EXERCISE DATA: Begin

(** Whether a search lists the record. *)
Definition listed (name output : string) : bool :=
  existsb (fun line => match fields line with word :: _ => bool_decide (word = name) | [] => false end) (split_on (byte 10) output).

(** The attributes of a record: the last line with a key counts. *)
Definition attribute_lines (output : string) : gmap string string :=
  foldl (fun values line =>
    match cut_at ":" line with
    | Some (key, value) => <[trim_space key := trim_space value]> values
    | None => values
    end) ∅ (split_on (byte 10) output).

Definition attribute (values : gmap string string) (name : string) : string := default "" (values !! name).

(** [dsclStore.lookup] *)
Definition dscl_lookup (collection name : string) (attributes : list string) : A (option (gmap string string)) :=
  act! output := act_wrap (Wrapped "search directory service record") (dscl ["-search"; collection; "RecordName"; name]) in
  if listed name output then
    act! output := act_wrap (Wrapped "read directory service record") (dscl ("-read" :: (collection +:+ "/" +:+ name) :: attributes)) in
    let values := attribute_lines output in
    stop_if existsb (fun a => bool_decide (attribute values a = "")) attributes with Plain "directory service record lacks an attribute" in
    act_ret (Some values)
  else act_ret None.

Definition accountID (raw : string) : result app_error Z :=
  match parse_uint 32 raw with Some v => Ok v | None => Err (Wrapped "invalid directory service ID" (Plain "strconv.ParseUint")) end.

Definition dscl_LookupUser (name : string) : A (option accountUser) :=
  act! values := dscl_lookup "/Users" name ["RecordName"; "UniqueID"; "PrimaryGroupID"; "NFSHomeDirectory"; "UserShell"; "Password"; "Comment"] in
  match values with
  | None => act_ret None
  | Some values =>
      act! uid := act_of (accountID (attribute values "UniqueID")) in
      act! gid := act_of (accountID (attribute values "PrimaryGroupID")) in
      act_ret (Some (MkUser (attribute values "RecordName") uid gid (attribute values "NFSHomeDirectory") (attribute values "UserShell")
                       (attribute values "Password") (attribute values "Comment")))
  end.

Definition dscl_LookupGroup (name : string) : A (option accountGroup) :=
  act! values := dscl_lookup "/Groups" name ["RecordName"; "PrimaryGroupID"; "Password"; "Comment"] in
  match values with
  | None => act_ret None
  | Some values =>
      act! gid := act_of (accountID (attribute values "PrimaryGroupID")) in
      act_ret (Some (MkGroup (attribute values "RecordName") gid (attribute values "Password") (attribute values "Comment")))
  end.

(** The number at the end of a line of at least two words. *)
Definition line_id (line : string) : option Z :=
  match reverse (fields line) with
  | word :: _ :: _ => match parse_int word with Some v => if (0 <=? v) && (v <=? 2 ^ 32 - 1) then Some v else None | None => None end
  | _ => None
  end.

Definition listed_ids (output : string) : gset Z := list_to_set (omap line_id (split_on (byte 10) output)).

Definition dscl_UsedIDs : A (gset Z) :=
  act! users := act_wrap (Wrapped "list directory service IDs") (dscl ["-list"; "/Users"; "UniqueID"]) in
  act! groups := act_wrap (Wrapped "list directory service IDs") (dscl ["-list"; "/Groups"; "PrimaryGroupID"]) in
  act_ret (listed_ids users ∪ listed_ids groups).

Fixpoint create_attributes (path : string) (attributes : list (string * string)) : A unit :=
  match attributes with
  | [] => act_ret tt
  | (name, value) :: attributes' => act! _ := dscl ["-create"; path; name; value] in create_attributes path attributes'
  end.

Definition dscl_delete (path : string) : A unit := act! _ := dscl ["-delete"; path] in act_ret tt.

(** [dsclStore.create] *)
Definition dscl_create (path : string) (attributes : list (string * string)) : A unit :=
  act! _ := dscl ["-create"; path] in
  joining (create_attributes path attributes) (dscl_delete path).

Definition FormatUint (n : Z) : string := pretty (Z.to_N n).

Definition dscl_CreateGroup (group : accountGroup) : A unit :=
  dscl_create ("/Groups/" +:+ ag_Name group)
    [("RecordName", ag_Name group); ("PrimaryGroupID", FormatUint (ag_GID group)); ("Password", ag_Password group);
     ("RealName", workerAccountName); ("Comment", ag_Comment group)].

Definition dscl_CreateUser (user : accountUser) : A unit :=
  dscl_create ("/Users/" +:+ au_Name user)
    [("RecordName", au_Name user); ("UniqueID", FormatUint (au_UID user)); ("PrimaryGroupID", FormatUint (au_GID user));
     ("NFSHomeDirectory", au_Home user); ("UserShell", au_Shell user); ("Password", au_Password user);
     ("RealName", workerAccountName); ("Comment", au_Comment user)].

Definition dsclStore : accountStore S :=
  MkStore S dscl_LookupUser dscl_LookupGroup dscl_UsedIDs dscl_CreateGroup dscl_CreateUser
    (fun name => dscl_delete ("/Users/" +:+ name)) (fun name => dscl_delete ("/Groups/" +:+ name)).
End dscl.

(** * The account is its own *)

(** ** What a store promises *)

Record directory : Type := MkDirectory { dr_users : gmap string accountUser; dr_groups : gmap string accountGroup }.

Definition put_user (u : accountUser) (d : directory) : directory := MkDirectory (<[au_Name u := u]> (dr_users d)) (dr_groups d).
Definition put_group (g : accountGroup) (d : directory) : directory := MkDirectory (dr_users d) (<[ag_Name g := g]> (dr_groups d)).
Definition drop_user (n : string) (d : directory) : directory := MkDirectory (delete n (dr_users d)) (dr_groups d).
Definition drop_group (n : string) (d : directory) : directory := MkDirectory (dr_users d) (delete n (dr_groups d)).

EXERCISE DATA: End

**YOUR GOAL**
Count how many lines above include the word "fields" and answer with that figure only.

**ANSWER SECTION**
2